Which lines come from the start of the records through the line that holds "Definition reqExclude : list"? Write them out word for word.

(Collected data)
══════
(** [httpguts.HeaderValuesContainsToken]. *)
Definition contains_token (vs : list bytes) (token : bytes) : bool :=
  existsb (fun v => existsb (fun t => bool_decide (ToLower (trim is_blank t) = token)) (Split 44 v)) vs.

(** ** Requests and responses that are written *)

(** [URL.RequestURI] of a URL with nothing but a path. *)
Definition RequestURI (path : bytes) : bytes :=
  let r := if bool_decide (path = [42]) then path
           else flat_map (fun c => if shouldEscape c encodePath then [37; upperhex (c / 16); upperhex (c mod 16)] else [c]) path in
  if bool_decide (r = []) then [47] else r.

Definition JoinHostPort (host port : bytes) : bytes :=
  if has_byte 58 host then 91 :: host ++ 93 :: 58 :: port else host ++ 58 :: port.

(** Up to a space or slash. *)
Fixpoint host_part (s : bytes) : bytes :=
  match s with
  | c :: t => if one_of " /" c then [] else c :: host_part t
  | [] => []
  end.

Definition cleanHost (host : bytes) : bytes :=
  let host := host_part host in
  match SplitHostPort host with inr (h, p) => JoinHostPort h p | inl _ => host end.

(** An IPv6 zone is left out. *)
Definition removeZone (host : bytes) : bytes :=
  if HasPrefix host [91] then
    match cut_last 93 host with
    | Some (a, b) => match cut_last 37 a with Some (a, _) => a ++ 93 :: b | None => host end
    | None => host
    end
  else host.

Definition defaultUserAgent : bytes := lit "Go-http-client/1.1".

(** [reqWriteExcludeHeader], [respExcludeHeader]. *)
Definition reqExclude : list bytes :=
  map lit ["Host"; "User-Agent"; "Content-Length"; "Transfer-Encoding"; "Trailer"]%string.
Definition respExclude : list bytes := map lit ["Content-Length"; "Transfer-Encoding"; "Trailer"]%string.

Definition content_length (body : bytes) : bytes := lit "Content-Length: " ++ Itoa (Z.of_nat (length body)) ++ crlf.

(** [Request.Write] of a POST with a body in a reader and its length.  A length of
    0 is taken for one that is not known: the body is sent in chunks, of which
    there is none. *)
Definition Request_Write (host path : bytes) (h : fields) (body : bytes) : result bytes :=
  let host := cleanHost host in
  if bool_decide (host = []) then inl (Errorf "http: Request.Write on Request with no Host or URL set")
  else
    let agent := match h !! lit "User-Agent" with Some vs => hd [] vs | None => defaultUserAgent end in
    inr (lit "POST " ++ RequestURI path ++ lit " HTTP/1.1" ++ crlf
      ++ lit "Host: " ++ removeZone host ++ crlf
      ++ (if bool_decide (agent = []) then [] else lit "User-Agent: " ++ agent ++ crlf)
      ++ (if bool_decide (body = []) then lit "Transfer-Encoding: chunked" ++ crlf else content_length body)
      ++ WriteSubset reqExclude h ++ crlf
      ++ (if bool_decide (body = []) then lit "0" ++ crlf ++ crlf else body)).

(** [Response.Write] of a response with a body and its length. *)
Definition Response_Write (code : Z) (status : bytes) (h : fields) (body : bytes) : bytes :=
  let code := Itoa code in
  let text := if HasPrefix status (code ++ [32]) then drop (length code + 1) status else status in
  lit "HTTP/1.1 " ++ code ++ [32] ++ text ++ crlf
    ++ (if bool_decide (body = []) then [] else content_length body)
    ++ WriteSubset respExclude h
    ++ (if bool_decide (body = []) then lit "Content-Length: 0" ++ crlf else [])
    ++ crlf ++ body.

(** ** Reading

    The state is what will come; [eof] is what the connection answers then. *)

Section Read.
Context (eof : goerr).

Definition strip_cr (s : bytes) : bytes := if bool_decide (last s = Some 13) then take (length s - 1) s else s.

(** [textproto.Reader.ReadLine]: the last line may lack its end. *)
Definition ReadLine : ST bytes bytes := fun s =>
  match cut 10 s with
  | Some (a, b) => (Ret (strip_cr a), b)
  | None => if bool_decide (s = []) then (Fail eof, []) else (Ret s, [])
  end.

(** The lines that continue a line begin with a blank. *)
Fixpoint continued (fuel : nat) (acc : bytes) : ST bytes bytes := fun s =>
  match fuel with
  | O => (NoFuel, s)
  | S fuel =>
      match s with
      | c :: _ =>
          if is_blank c then
            match ReadLine (trim_left is_blank s) with
            | (Ret line, s) => continued fuel (acc ++ 32 :: trim is_blank line) s
            | (_, s) => (Ret acc, s)
            end
          else (Ret acc, s)
      | [] => (Ret acc, s)
      end
  end.

Definition readContinuedLine : ST bytes bytes := fun s =>
  match ReadLine s with
  | (Ret [], s) => (Ret [], s)
  | (Ret line, s) => continued (S (length s)) (trim is_blank line) s
  | r => r
  end.

(** The key and the value of a line: an empty key is skipped. *)
Definition add_line (kv : bytes) (m : fields) : option fields :=
  match cut 58 kv with
  | None => None
  | Some (k, v) =>
      let key := CanonicalMIMEHeaderKey (trim_right (Z.eqb 32) k) in
      Some (if bool_decide (key = []) then m else <[key := default [] (m !! key) ++ [trim_left is_blank v]]> m)
  end.

Fixpoint mime_loop (fuel : nat) (m : fields) : ST bytes fields := fun s =>
  match fuel with
  | O => (NoFuel, s)
  | S fuel =>
      match readContinuedLine s with
      | (Ret [], s) => (Ret m, s)
      | (Ret kv, s) =>
          match add_line kv m with
          | None => (Fail (Errorf "malformed MIME header line"), s)
          | Some m => mime_loop fuel m s
          end
      | (Fail e, s) => (Fail e, s)
      | (Panic, s) => (Panic, s)
      | (NoFuel, s) => (NoFuel, s)
      end
  end.

Definition ReadMIMEHeader : ST bytes fields := fun s =>
  match s with
  | c :: _ =>
      if is_blank c then
        match ReadLine s with
        | (Ret _, s) => (Fail (Errorf "malformed MIME header initial line"), s)
        | (o, s) => (match o with Fail e => Fail e | _ => Panic end, s)
        end
      else mime_loop (S (length s)) ∅ s
  | [] => mime_loop 1 ∅ s
  end.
══════
Output for this exercise.
(** [httpguts.HeaderValuesContainsToken]. *)
Definition contains_token (vs : list bytes) (token : bytes) : bool :=
  existsb (fun v => existsb (fun t => bool_decide (ToLower (trim is_blank t) = token)) (Split 44 v)) vs.

(** ** Requests and responses that are written *)

(** [URL.RequestURI] of a URL with nothing but a path. *)
Definition RequestURI (path : bytes) : bytes :=
  let r := if bool_decide (path = [42]) then path
           else flat_map (fun c => if shouldEscape c encodePath then [37; upperhex (c / 16); upperhex (c mod 16)] else [c]) path in
  if bool_decide (r = []) then [47] else r.

Definition JoinHostPort (host port : bytes) : bytes :=
  if has_byte 58 host then 91 :: host ++ 93 :: 58 :: port else host ++ 58 :: port.

(** Up to a space or slash. *)
Fixpoint host_part (s : bytes) : bytes :=
  match s with
  | c :: t => if one_of " /" c then [] else c :: host_part t
  | [] => []
  end.

Definition cleanHost (host : bytes) : bytes :=
  let host := host_part host in
  match SplitHostPort host with inr (h, p) => JoinHostPort h p | inl _ => host end.

(** An IPv6 zone is left out. *)
Definition removeZone (host : bytes) : bytes :=
  if HasPrefix host [91] then
    match cut_last 93 host with
    | Some (a, b) => match cut_last 37 a with Some (a, _) => a ++ 93 :: b | None => host end
    | None => host
    end
  else host.

Definition defaultUserAgent : bytes := lit "Go-http-client/1.1".

(** [reqWriteExcludeHeader], [respExcludeHeader]. *)
Definition reqExclude : list bytes :=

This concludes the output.